インサイダー脅威プログラムの強化に役立つ攻撃的なセキュリティ対策としては、 フィッシング・シミュレーションや 、倫理的ハッカーのチームが組織に対して目標指向のサイバー攻撃をシミュレートして仕掛ける レッド・チーミングなどがある。
内部関係者による脅威は検出が難しい場合があり、ほとんどのケースは数カ月または数年も気付かれないままになります。ネットワークにアクセスする内部関係者による悪意のあるまたは意図しない脅威から組織を保護します。
セキュリティ アナリストに、検出率を大幅に向上させ、脅威の検出と調査にかかる時間を短縮するために必要なツールを提供します。QRadar SIEM の正規化されたイベント データにより、アナリストは簡単なクエリを使用して、異種データ ソース全体で関連する攻撃アクティビティを見つけることができます。
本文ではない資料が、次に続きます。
(* ===== verification/NetAddress.v ===== *)
(** * Network addresses ([src/net/wire/src/network_address], [src/p2p/p2p-core/src/network_zones])

    Socket and onion addresses, what the P2P code asks of an address in a network zone (the
    class [NetZoneAddress]), the two zones, the text form of onion addresses, and the
    tagged form in which addresses go over the wire. A Rust string is the list of its UTF-8
    bytes. *)
From S2P Require Import Prelude Bytes EpeeValue.
From Stdlib Require Import ZArith Lia.
From stdpp Require Import base tactics option list numbers sets gmap.
Import Epee.

#[local] Open Scope Z_scope.

Module NetAddress.

(** ** Socket addresses

    [std::net]: an IPv4 address is a 32-bit, an IPv6 address a 128-bit number. *)
Inductive IpAddr := IpV4 (ip : Z) | IpV6 (ip : Z).
Inductive SocketAddr := SocketV4 (ip port : Z) | SocketV6 (ip port flowinfo scope_id : Z).

#[export] Instance IpAddr_eq_dec : EqDecision IpAddr.
Proof. solve_decision. Defined.
#[export] Instance IpAddr_countable : Countable IpAddr.
Proof.
  refine (inj_countable' (fun a => match a with IpV4 x => inl x | IpV6 x => inr x end)
    (fun s => match s with inl x => IpV4 x | inr x => IpV6 x end) _). by intros [].
Defined.
#[export] Instance SocketAddr_eq_dec : EqDecision SocketAddr.
Proof. solve_decision. Defined.
#[export] Instance SocketAddr_countable : Countable SocketAddr.
Proof.
  refine (inj_countable' (fun a => match a with SocketV4 x p => inl (x, p) | SocketV6 x p f s => inr (x, p, f, s) end)
    (fun s => match s with inl (x, p) => SocketV4 x p | inr (x, p, f, s) => SocketV6 x p f s end) _). by intros [].
Defined.

Definition socket_ip (a : SocketAddr) : IpAddr :=
  match a with SocketV4 ip _ => IpV4 ip | SocketV6 ip _ _ _ => IpV6 ip end.
Definition socket_port (a : SocketAddr) : Z := match a with SocketV4 _ p => p | SocketV6 _ p _ _ => p end.

(** [SocketAddr::new] *)
Definition socket_new (ip : IpAddr) (port : Z) : SocketAddr :=
  match ip with IpV4 ip => SocketV4 ip port | IpV6 ip => SocketV6 ip port 0 0 end.

Definition socket_set_port (a : SocketAddr) (port : Z) : SocketAddr :=
  match a with SocketV4 ip _ => SocketV4 ip port | SocketV6 ip _ f s => SocketV6 ip port f s end.
Definition socket_set_ip (a : SocketAddr) (ip : IpAddr) : SocketAddr :=
  match a, ip with
  | SocketV4 _ p, IpV4 ip => SocketV4 ip p
  | SocketV6 _ p f s, IpV6 ip => SocketV6 ip p f s
  | _, _ => socket_new ip (socket_port a)
  end.

(** [IpAddr::to_canonical]: an IPv4 address mapped into IPv6 ([::ffff:a.b.c.d]) is taken
    out of it. *)
Definition to_canonical (ip : IpAddr) : IpAddr :=
  match ip with
  | IpV4 ip => IpV4 ip
  | IpV6 ip => if Z.shiftr ip 32 =? 0xffff then IpV4 (Z.land ip (2 ^ 32 - 1)) else IpV6 ip
  end.

(** ** Onion addresses *)
Record OnionAddr := mk_onion { domain : bytes; onion_port : Z }.

#[export] Instance OnionAddr_eq_dec : EqDecision OnionAddr.
Proof. solve_decision. Defined.
#[export] Instance OnionAddr_countable : Countable OnionAddr.
Proof. refine (inj_countable' (fun a => (domain a, onion_port a)) (fun s => mk_onion s.1 s.2) _). by intros []. Defined.

Inductive OnionAddrParsingError :=
  | InvalidLength (n : Z)
  | NonUtf8Char (c : Z)
  | InvalidTld (tld : bytes)
  | NonBase32Char
  | InvalidVersion (v : Z)
  | InvalidChecksum
  | InvalidPort.

(** [s.split_at_checked(n)]: [n] must be the start of a character or the end. *)
Definition split_at_checked (s : bytes) (n : nat) : option (bytes * bytes) :=
  if (length s <? n)%nat then None
  else match drop n s with
  | c :: _ => if utf8_cont c then None else Some (take n s, drop n s)
  | [] => Some (take n s, [])
  end.

Definition ONION_TLD : bytes := [46; 111; 110; 105; 111; 110].  (* .onion *)

Definition is_base32 (c : Z) : bool := between 97 c 122 || between 50 c 55.

Definition check_addr (addr : bytes) : result OnionAddrParsingError bytes :=
  if negb (len addr =? 62) then Err (InvalidLength (len addr))
  else match split_at_checked addr 56 with
  | None => c ← unwrap (addr !! 56%nat); Err (NonUtf8Char c)
  | Some (domain, tld) =>
      if negb (bool_decide (tld = ONION_TLD)) then Err (InvalidTld tld)
      else if negb (forallb is_base32 domain) then Err NonBase32Char
      else Ok (take 56 addr)
  end.

Definition onion_new (addr : bytes) (port : Z) : result OnionAddrParsingError OnionAddr :=
  d ← check_addr addr; Ok (mk_onion d port).

Definition addr_string {E} (a : OnionAddr) : result E bytes :=
  if utf8_valid (domain a) then Ok (domain a ++ ONION_TLD) else Panic.

(** [port.to_string()] and [s.parse::<u16>()] *)
Fixpoint dec_digits (fuel : nat) (n : Z) (acc : bytes) : bytes :=
  match fuel with
  | O => acc
  | S fuel => let acc := (48 + n mod 10) :: acc in if n <? 10 then acc else dec_digits fuel (n / 10) acc
  end.
Definition u16_to_string (n : Z) : bytes := dec_digits 5 n [].

Fixpoint parse_digits (acc : Z) (s : bytes) : option Z :=
  match s with
  | [] => Some acc
  | c :: s =>
      if between 48 c 57 then
        let acc := acc * 10 + (c - 48) in if acc <? 2 ^ 16 then parse_digits acc s else None
      else None
  end.
Definition parse_u16 (s : bytes) : option Z :=
  match s with
  | [] => None
  | c :: rest => if c =? 43 then (if bool_decide (rest = []) then None else parse_digits 0 rest) else parse_digits 0 s
  end.

Definition onion_to_string {E} (a : OnionAddr) : result E bytes :=
  if utf8_valid (domain a) then Ok (domain a ++ ONION_TLD ++ [58] ++ u16_to_string (onion_port a)) else Panic.

Definition onion_from_str (s : bytes) : result OnionAddrParsingError OnionAddr :=
  '(addr, port) ← ok_or (split_at_checked s 62) (InvalidLength (len s));
  port ← ok_or (match port with c :: rest => if c =? 58 then parse_u16 rest else None | [] => None end) InvalidPort;
  domain ← check_addr addr;
  Ok (mk_onion domain port).

(** ** Addresses of any zone *)
Inductive NetworkAddress := Clear (a : SocketAddr) | Tor (a : OnionAddr).
Inductive NetZone := ZonePublic | ZoneTor | ZoneI2p.
Inductive NetworkAddressIncorrectZone := IncorrectZone.

Definition get_zone (a : NetworkAddress) : NetZone := match a with Clear _ => ZonePublic | Tor _ => ZoneTor end.
Definition network_port (a : NetworkAddress) : Z := match a with Clear a => socket_port a | Tor a => onion_port a end.

Definition socket_try_from (a : NetworkAddress) : result NetworkAddressIncorrectZone SocketAddr :=
  match a with Clear a => Ok a | Tor _ => Err IncorrectZone end.
Definition onion_try_from (a : NetworkAddress) : result NetworkAddressIncorrectZone OnionAddr :=
  match a with Tor a => Ok a | Clear _ => Err IncorrectZone end.

(** ** The trait [NetZoneAddress], with the constants of its zone *)
Class NetZoneAddress (Addr BanID : Type) := {
  set_port : Addr -> Z -> Addr;
  make_canonical : Addr -> Addr;
  ban_id : Addr -> BanID;
  should_add_to_peer_list : Addr -> bool;
  to_network : Addr -> NetworkAddress;
  try_from_network : NetworkAddress -> result NetworkAddressIncorrectZone Addr;
  CHECK_NODE_ID : bool;
  BROADCAST_OWN_ADDR : bool;
}.

(** What the trait's documentation promises: the ban id names the host, so it does not
    depend on the port; the canonical form is one. *)
Class NetZoneAddressLaws {Addr BanID} (A : NetZoneAddress Addr BanID) : Prop := {
  ban_id_set_port a p : ban_id (set_port a p) = ban_id a;
  make_canonical_idem a : make_canonical (make_canonical a) = make_canonical a;
  network_roundtrip a : try_from_network (to_network a) = Ok a;
  try_from_network_total a : try_from_network a <> Panic;
}.

#[export] Instance ClearNet : NetZoneAddress SocketAddr IpAddr := {|
  set_port := socket_set_port;
  make_canonical a := socket_set_ip a (to_canonical (socket_ip a));
  ban_id := socket_ip;
  should_add_to_peer_list _ := true;
  to_network := Clear;
  try_from_network := socket_try_from;
  CHECK_NODE_ID := true;
  BROADCAST_OWN_ADDR := false;
|}.

#[export] Instance TorZone : NetZoneAddress OnionAddr bytes := {|
  set_port a p := mk_onion (domain a) p;
  make_canonical a := a;
  ban_id := domain;
  should_add_to_peer_list _ := true;
  to_network := Tor;
  try_from_network := onion_try_from;
  CHECK_NODE_ID := false;
  BROADCAST_OWN_ADDR := true;
|}.

#[export] Instance ClearNet_laws : NetZoneAddressLaws ClearNet.
Proof.
  split; [by intros []| |done|by intros []]. intros [ip p|ip p f s]; cbn; [done|].
  destruct (_ =? _) eqn:E; cbn; [done|]. by rewrite E.
Qed.
#[export] Instance TorZone_laws : NetZoneAddressLaws TorZone.
Proof. split; [done..| |by intros []]. by intros []. Qed.

(** ** The form on the wire ([epee_builder.rs]) *)
Inductive AddressType := AT_Invalid | AT_Ipv4 | AT_Ipv6 | AT_I2p | AT_Tor.

Record AllFieldsNetworkAddress := mk_all_fields {
  m_ip : option Z;
  m_port : option Z;
  af_addr : option bytes;
  host : option bytes;
  af_port : option Z;
}.
Record TaggedNetworkAddress := mk_tagged { ty : option AddressType; addr : option AllFieldsNetworkAddress }.

(** The octets of an address are in network order. *)
Definition be_octets (n : nat) (ip : Z) : bytes := reverse (le_split n ip).
Definition from_be_octets (bs : bytes) : Z := le_combine (reverse bs).

Definition tagged_from {E} (a : NetworkAddress) : result E TaggedNetworkAddress :=
  match a with
  | Clear (SocketV4 ip port) =>
      Ok (mk_tagged (Some AT_Ipv4) (Some (mk_all_fields (Some (le_combine (be_octets 4 ip))) (Some port) None None None)))
  | Clear (SocketV6 ip port _ _) =>
      Ok (mk_tagged (Some AT_Ipv6) (Some (mk_all_fields None (Some port) (Some (be_octets 16 ip)) None None)))
  | Tor onion =>
      host ← addr_string onion;
      Ok (mk_tagged (Some AT_Tor) (Some (mk_all_fields None None None (Some host) (Some (onion_port onion)))))
  end.

Definition try_into_network_address (f : AllFieldsNetworkAddress) (ty : AddressType) : option NetworkAddress :=
  match ty with
  | AT_Ipv4 => ip ← m_ip f; port ← m_port f; Some (Clear (SocketV4 (from_be_octets (le_split 4 ip)) port))
  | AT_Ipv6 => ip ← af_addr f; port ← m_port f; Some (Clear (SocketV6 (from_be_octets ip) port 0 0))
  | AT_Tor =>
      host ← host f; port ← af_port f;
      match onion_new host port with Ok a => Some (Tor a) | _ => None end
  | AT_Invalid | AT_I2p => None
  end.

Definition network_try_from (t : TaggedNetworkAddress) : option NetworkAddress :=
  f ← addr t; ty ← ty t; try_into_network_address f ty.

(** ** Facts *)

(** What the constructors of the addresses guarantee. *)
Definition onion_wf (a : OnionAddr) : Prop :=
  length (domain a) = 56%nat /\ forallb is_base32 (domain a) = true /\ is_u 16 (onion_port a).
Definition socket_wf (a : SocketAddr) : Prop :=
  match a with
  | SocketV4 ip p => is_u 32 ip /\ is_u 16 p
  | SocketV6 ip p f s => is_u 128 ip /\ is_u 16 p /\ is_u 32 f /\ is_u 32 s
  end.
Definition network_wf (a : NetworkAddress) : Prop := match a with Clear a => socket_wf a | Tor a => onion_wf a end.

(** What the wire form keeps: flow information and scope of IPv6 are dropped. *)
Definition on_wire (a : NetworkAddress) : NetworkAddress :=
  match a with Clear (SocketV6 ip p _ _) => Clear (SocketV6 ip p 0 0) | _ => a end.

Lemma base32_ascii d : forallb is_base32 d = true -> utf8_valid d = true.
Proof.
  induction d as [|c d IH]; cbn; [done|]. rewrite andb_true_iff. intros [Hc Hd].
  unfold is_base32, between in Hc. destruct (c <? 0x80) eqn:E; [auto|]. bsimp; lia.
Qed.

Lemma split_at_app s t n :
  length s = n -> (forall c t', t = c :: t' -> utf8_cont c = false) -> split_at_checked (s ++ t) n = Some (s, t).
Proof.
  intros <- Ht. unfold split_at_checked. rewrite length_app, (proj2 (Nat.ltb_ge _ _)) by lia.
  rewrite drop_app_length, take_app_length. destruct t as [|c t]; [done|]. by rewrite (Ht c t).
Qed.

Lemma check_addr_complete d : length d = 56%nat -> forallb is_base32 d = true -> check_addr (d ++ ONION_TLD) = Ok d.
Proof.
  intros Hl Hb. unfold check_addr. unfold len. rewrite length_app, Hl. cbn [length ONION_TLD].
  change (Z.of_nat (56 + 6) =? 62) with true. cbn [negb].
  rewrite (split_at_app d ONION_TLD 56 Hl) by (intros c t' [= <- _]; done).
  rewrite bool_decide_eq_true_2, Hb by done. cbn [negb]. by rewrite <- Hl, take_app_length.
Qed.

Lemma split_at_checked_Some s n a b : split_at_checked s n = Some (a, b) -> (n <= length s)%nat /\ a = take n s /\ b = drop n s.
Proof.
  unfold split_at_checked. destruct (_ <? _)%nat eqn:E; [done|]. apply Nat.ltb_ge in E.
  destruct (drop n s) as [|c t] eqn:Hd; [by intros [= <- <-]|]. destruct (utf8_cont c); [done|]. by intros [= <- <-].
Qed.

Lemma check_addr_sound s d : check_addr s = Ok d -> length d = 56%nat /\ forallb is_base32 d = true /\ s = d ++ ONION_TLD.
Proof.
  unfold check_addr. destruct (negb _) eqn:E; [done|]. bsimp. unfold len in *.
  destruct (split_at_checked s 56) as [[a b]|] eqn:Hs; [|destruct (s !! 56%nat); done].
  apply split_at_checked_Some in Hs as (_ & -> & ->).
  destruct (bool_decide _) eqn:Ht; [|done]. apply bool_decide_eq_true in Ht. cbn [negb].
  destruct (forallb _ _) eqn:Hb; [|done]. cbn [negb]. intros [= <-].
  rewrite length_take, Nat.min_l by lia. split_and!; [done..|]. by rewrite <- Ht, take_drop.
Qed.

Lemma check_addr_no_panic s : check_addr s <> Panic.
Proof.
  unfold check_addr. destruct (negb _) eqn:E; [done|]. bsimp. unfold len in *.
  destruct (split_at_checked s 56) as [[a b]|]; [by split_if|].
  destruct (s !! 56%nat) eqn:Hl; [done|]. apply lookup_ge_None in Hl. lia.
Qed.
インテリジェントな統合脅威管理アプローチにより、重要な資産を保護し、脅威のライフサイクル全体を管理します。これにより、高度な脅威を検出し、正確に迅速に対応し、中断から回復することができます。
脚注
1 Verizon 2023 Data Breach Investigations Report(リンクはibm.com外にあります。)
2, 3, 4 2022 Ponemon Cost of Insider Threats グローバル・レポート(プルーフポイント社向け。)